Model specifics

This page summarizes the final county-level models used for the interactive map: gradient-boosted regressors (XGBoost) on the Full_pesticides_raw feature set (all pesticide_*_kg fields plus baseline covariates). Outcomes are CDC PLACES CASTHMA and COPD prevalence (%). Full documentation lives in the repository docs/.

Specifications

Algorithm	XGBoost regressor (tuned via grouped CV)
Feature set	`Full_pesticides_raw` — 445 `pesticide_*_kg` columns + 16 baseline covariates (demographics, PLACES confounders, cropland, `YEAR`)
Targets	Asthma (`CASTHMA`), COPD (`COPD`) — county prevalence %
Split	Spatial / grouped scheme with train, validation (holdout), and test; map uses predictions for all counties with features (2019 layer)
Hyperparameters (holdout tuning)	CASTHMA: `learning_rate=0.1`, `max_depth=5`, `n_estimators=200` · COPD: `learning_rate=0.05`, `max_depth=5`, `n_estimators=200`
Code & notebooks	`modeling/model_selection.ipynb`, `modeling/validate_model_accuracy.py`

Developers: Allison Londeree, CJ Concepcion, Matthew Hamil, Ryan Bausback, Sunyoung Park. Model card (Mitchell et al.) in repo.

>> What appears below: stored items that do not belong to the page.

Lemma best_resolves (reg : R) alias :
  inv reg -> view reg !! alias = None ->
  match fold_left (best_step alias) (List_ reg) None with
  | None => forall r, ~ resolves (view reg) alias r
  | Some b => resolves (view reg) alias
      (with_rkey (with_alias b alias) (if decide (RoutingKey b = "") then alias else RoutingKey b))
  end.
Proof.
  intros I N. rewrite List_view. pose proof (inv_keyed reg I) as K. pose proof (best_fold alias (list_view (view reg)) None) as B.
  destruct (fold_left _ _ _) as [b|].
  - destruct B as ([Hb|?] & M & Mx); [done| |done]. apply elem_list_view in Hb; [|done].
    apply matches_iff in M as (A & p & E & P). rewrite E in Hb. apply (resolves_pattern _ _ p); try done.
    intros p' r' H' A' P'. pose proof (K _ _ H') as E'. simpl in E'.
    assert (plen r' <= plen b)%nat as L; [|unfold plen in L; by rewrite E, E', !TrimSuffix_app in L].
    apply Mx; [left; apply elem_list_view; by rewrite ?E'|]. apply matches_iff. eauto.
  - destruct B as [_ B]; [done|]. intros r [r' E A|p r' _ E A P _]; [congruence|].
    pose proof (K _ _ E) as E'. simpl in E'. assert (matches alias r' = true) as M; [apply matches_iff; eauto|].
    rewrite B in M; [done|]. apply elem_list_view; by rewrite ?E'.
Qed.

Lemma Resolve_spec (reg : R) alias :
  inv reg ->
  match Resolve (Some reg) alias with
  | Ok r => alias <> "" /\ has_star alias = false /\ resolves (view reg) alias r /\
      (view reg !! alias = None -> (String.length (RoutingKey r) <= LRkey)%nat)
  | Err ErrRouteNotFound => alias = "" \/ has_star alias = true \/ forall r, ~ resolves (view reg) alias r
  | Err ErrRkeyTooLong => exists r, resolves (view reg) alias r /\ view reg !! alias = None /\ (LRkey < String.length (RoutingKey r))%nat
  | _ => False
  end.
Proof.
  intros I. unfold Resolve. destruct (decide (alias = "")) as [|Hne]; [by left|].
  destruct (has_star alias) eqn:Hs; [by right; left|]. rewrite Get_view. unfold get_view.
  destruct (view reg !! alias) as [r|] eqn:E.
  - destruct (Active r) eqn:A; [repeat split; try done; by apply resolves_exact|].
    right; right. intros r' [r'' E' A'|p r'' E']; congruence.
  - pose proof (best_resolves reg alias I E) as B. destruct (fold_left _ _ _) as [b|]; [|by auto].
    assert ((if decide (RoutingKey (with_alias b alias) = "") then with_rkey (with_alias b alias) alias else with_alias b alias) =
            with_rkey (with_alias b alias) (if decide (RoutingKey b = "") then alias else RoutingKey b)) as ->.
    { simpl. by destruct (decide _), b. }
    destruct (Nat.ltb_spec LRkey (String.length (RoutingKey (with_rkey (with_alias b alias)
      (if decide (RoutingKey b = "") then alias else RoutingKey b))))); [by eauto|]. repeat split; try done.
Qed.
End resolution.

(** C31. Resolution against any implementation of the interface: the answer is the
    alias's own active rule, or, when the table has no rule of that name, the active
    pattern with the longest matching prefix; an inactive exact rule hides the
    patterns; requests that contain a star are refused; a routing key taken from the
    alias that does not fit the wire is the only other error. What an alias stands for
    is unique. *)
Theorem Resolve_correct {R : Type} `{RegistryLaws R} (reg : R) (alias : string) :
  inv reg ->
  match Resolve (Some reg) alias with
  | Ok r => alias <> "" /\ has_star alias = false /\
      (forall r', resolves (view reg) alias r' <-> r' = r) /\
      (view reg !! alias = None -> (String.length (RoutingKey r) <= LRkey)%nat)
  | Err ErrRouteNotFound => alias = "" \/ has_star alias = true \/ forall r, ~ resolves (view reg) alias r
  | Err ErrRkeyTooLong => exists r, resolves (view reg) alias r /\ view reg !! alias = None /\ (LRkey < String.length (RoutingKey r))%nat
  | _ => False
  end.
Proof.
  intros I. pose proof (Resolve_spec reg alias I) as S. destruct (Resolve (Some reg) alias) as [r|e|]; [|done|done].
  destruct S as (S1 & S2 & S3 & S4). repeat split; try done; [|by intros ->]. intros ?. by eapply resolves_unique.
Qed.

Definition demo_rule (a k : string) (b : bool) : Rule := mkRule a "ORDSVC" k b "" (mkTime 0 0) "".
Definition demo_table : Mem.InMemoryRegistry :=
  <["W1*" := demo_rule "W1*" "SHORT" true]> (<["W11*" := demo_rule "W11*" "" true]>
    (<["W1101" := demo_rule "W1101" "OFF" false]> ∅)).

Lemma demo_keyed : inv demo_table.
Proof. unfold inv, demo_table. simpl. repeat (apply map_Forall_insert_2; [done|]). apply map_Forall_empty. Defined.

Lemma Resolve_correct_witness :
  (forall r, resolves demo_table "W1199" r <-> r = mkRule "W1199" "ORDSVC" "W1199" true "" (mkTime 0 0) "") /\
  (forall r, ~ resolves demo_table "W1101" r) /\
  exists r, resolves demo_table "W11-a-name-too-long" r /\ (16 < String.length (RoutingKey r))%nat.
Proof.
  split; [|split].
  - pose proof (Resolve_correct demo_table "W1199" demo_keyed) as H. vm_compute (Resolve _ _) in H. by destruct H as (_ & _ & H & _).
  - pose proof (Resolve_correct demo_table "W1101" demo_keyed) as H. vm_compute (Resolve _ _) in H. by destruct H as [?|[?|?]].
  - pose proof (Resolve_correct demo_table "W11-a-name-too-long" demo_keyed) as H. vm_compute (Resolve _ _) in H.
    destruct H as (r & H1 & _ & H2). by exists r.
Defined.

(** * What reaches the wire *)

Inductive command :=
| CPut (now : Time) (r : Rule) (by_ : string) | CDelete (a : string) | CSetActive (now : Time) (a : string) (b : bool) (by_ : string).
Definition exec (reg : Mem.InMemoryRegistry) (c : command) : Mem.InMemoryRegistry :=
  match c with
  | CPut now r by_ => (Mem.Put reg now r by_).1.1
  | CDelete a => (Mem.Delete reg a).1
  | CSetActive now a b by_ => (Mem.SetActive reg now a b by_).1
  end.
Definition run (cs : list command) : Mem.InMemoryRegistry := fold_left exec cs Mem.NewInMemoryRegistry.

Definition table_ok (m : gmap string Rule) : Prop := map_Forall (fun a r => Alias r = a /\ rule_ok r) m.

Lemma exec_ok reg c : table_ok reg -> table_ok (exec reg c).
Proof.
  intros T. destruct c as [now r by_|a|now a b by_]; simpl.
  - unfold Mem.Put. destruct (Validate_iff r) as [V1 V2]. destruct (Validate r) as [r' [e|]]; simpl in *; [done|].
    apply map_Forall_insert_2; [|done]. subst r'. split; [done|]. by apply V2.
  - unfold Mem.Delete. destruct (reg !! a); simpl; [|done]. by apply map_Forall_delete.
  - unfold Mem.SetActive. destruct (reg !! a) as [r|] eqn:E; simpl; [|done].
    apply map_Forall_insert_2; [|done]. exact (T a r E).
Qed.

Lemma run_ok cs : table_ok (run cs).
Proof.
  unfold run. assert (table_ok Mem.NewInMemoryRegistry) as H by apply map_Forall_empty. revert H.
  generalize Mem.NewInMemoryRegistry. induction cs as [|c cs IH]; intros m H; simpl; [done|]. by apply IH, exec_ok.
Qed.

(** In a table built by any sequence of administrator calls every rule is valid
    and stored under its own name, and whatever a request resolves to can be put on
    the wire unchanged: the routing key is not empty, and exchange and routing key fit
    their header fields. *)
Theorem resolved_fits_wire (cs : list command) (alias : string) :
  table_ok (run cs) /\
  match Resolve (Some (run cs)) alias with
  | Ok r => RoutingKey r <> "" /\ (String.length (RoutingKey r) <= LRkey)%nat /\ (String.length (Exchange r) <= LXchg)%nat /\ Active r = true
  | Err e => e = ErrRouteNotFound \/ e = ErrRkeyTooLong
  | Panic => False
  end.
Proof.
  pose proof (run_ok cs) as T. split; [done|]. assert (keyed (run cs)) as K by (intros a r E; by apply (T a r E)).
  pose proof (Resolve_spec (run cs) alias K) as S. destruct (Resolve _ _) as [r|e|]; [|by destruct e; auto|done].
  destruct S as (Hne & Hs & S & L). simpl in S, L. destruct S as [r E A|p r N E A P _].
  - destruct (T _ _ E) as (Ha & (_ & Hk & Hx & Hr)). repeat split; try done. destruct Hk as [?|Hk]; [done|].
    apply HasSuffix_iff in Hk as [t Ht]. rewrite Ha in Ht. unfold has_star in Hs. rewrite Ht, any_char_app in Hs.
    apply orb_false_iff in Hs as [_ Hs]. done.
  - destruct (T _ _ E) as (Ha & (_ & Hk & Hx & Hr)). repeat split; try done; [|by apply L].
    simpl. by destruct (decide (RoutingKey r = "")).
Qed.
(** A pattern without special characters matches exactly itself, and with a star at
    its end exactly the paths that continue it within one segment. *)
Lemma glob_documented (p name : string) :
  any_char special p = false ->
  path_Match p name = Some (bool_decide (name = p)) /\
  path_Match (p +:+ "*") name =
    Some (HasPrefix name p && negb (any_char (Ascii.eqb "/"%char) (str_drop (String.length p) name))).
Proof.
  intros H. unfold path_Match, glob. split.
  - pose proof (parse_literal p "" (S (String.length p)) H) as (f & Lf & P); [simpl; lia|]. rewrite str_app_nil_r in P. rewrite P.
    destruct f as [|f]; [lia|]. simpl. rewrite app_nil_r. f_equal. destruct p as [|c p]; [done|].
    cbn [chars map drop_stars take_chunk].
    rewrite (proj2 (take_chunk_lits (chars p) [])). simpl. unfold chunk_at.
    change (Lit c :: map Lit (chars p)) with (map Lit (chars (String c p))). rewrite matchChunk_lits.
    destruct (HasPrefix name (String c p)) eqn:E.
    + apply HasPrefix_iff in E as [t ->]. rewrite str_drop_app, orb_false_r. destruct t as [|d t]; simpl.
      * rewrite str_app_nil_r. rewrite !bool_decide_eq_true_2 by done. done.
      * rewrite bool_decide_eq_false_2; [done|]. intros E%(f_equal String.length). rewrite str_length_app in E. simpl in E. lia.
    + rewrite bool_decide_eq_false_2; [done|]. intros ->. pose proof (HasPrefix_app (String c p) "") as E'. rewrite str_app_nil_r in E'. congruence.
  - pose proof (parse_literal p "*" (S (String.length (p +:+ "*"))) H) as (f & Lf & ->); [rewrite str_length_app; simpl; lia|].
    simpl in Lf. destruct f as [|[|f]]; [lia|lia|]. cbn [parse_glob option_map]. f_equal. cbn [match_items].
    rewrite drop_stars_lits. destruct (chars p) as [|c cs] eqn:Ec.
    + destruct p; [|done]. simpl. unfold str_drop. by destruct name.
    + rewrite <-Ec, (proj1 (take_chunk_lits (chars p) [])). cbn [andb]. unfold chunk_at. rewrite matchChunk_lits.
      destruct (map Lit (chars p) ++ [Star]) eqn:El; [by destruct (chars p)|]. destruct (HasPrefix name p) eqn:E; [|done].
      rewrite orb_true_r. apply HasPrefix_iff in E as [t ->]. rewrite str_drop_app. cbn [length match_items drop_stars snd take_chunk]. done.
Qed.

Documentation (repository)

Joint dataset datasheet — Gebru-style documentation for the county×year table, sources, preprocessing, ethics (Markdown on GitHub).
Model card — Intended use, metrics, limitations, quantitative tables, ethical considerations.
Pesticide feature list — Complete sorted pesticide_*_kg column names used in Full_pesticides_raw.

Performance metrics

Regression metrics on county-level prevalence. OOF = out-of-fold on the training split; holdout = external validation split (n = 1219 county-years each target).

Cross-validation (OOF)

Target	RMSE	MAE	R²
CASTHMA	0.345	0.261	0.879
COPD	0.724	0.548	0.902

External holdout validation

Target	RMSE	MAE	R²	RMSE 95% CI	n
CASTHMA	0.389	0.287	0.835	[0.366, 0.410]	1219
COPD	0.765	0.574	0.885	[0.728, 0.803]	1219

Fit: predicted vs. actual

Four panels: CASTHMA and COPD, each with cross-validation (OOF) and final validation (holdout). Points near the 45° line indicate close agreement between model predictions and CDC PLACES prevalence. Regenerate with python modeling/plot_final_full_pesticides_xgboost_results.py.

2x2 scatter plots: actual vs predicted prevalence for CASTHMA and COPD under cross-validation and holdout validation — Final XGBoost (`Full_pesticides_raw`): predicted vs. actual prevalence (%).

Equity view

Exploratory view of prediction error by subgroup (e.g. income, urban–rural, race proxy). This supports discussion in the model card; it is not a causal fairness audit. Regenerate with python modeling/plot_equity_gap_values_final_full_pesticides_xgboost.py and related notebooks as documented in modeling/.

MAE gap (subgroup vs. overall) — final validation holdout, Full pesticides XGBoost.

Disclaimer

Estimates are ecological and associative. They are for planning and research, not individual diagnosis or legal use. See the model card for full limitations and ethical considerations.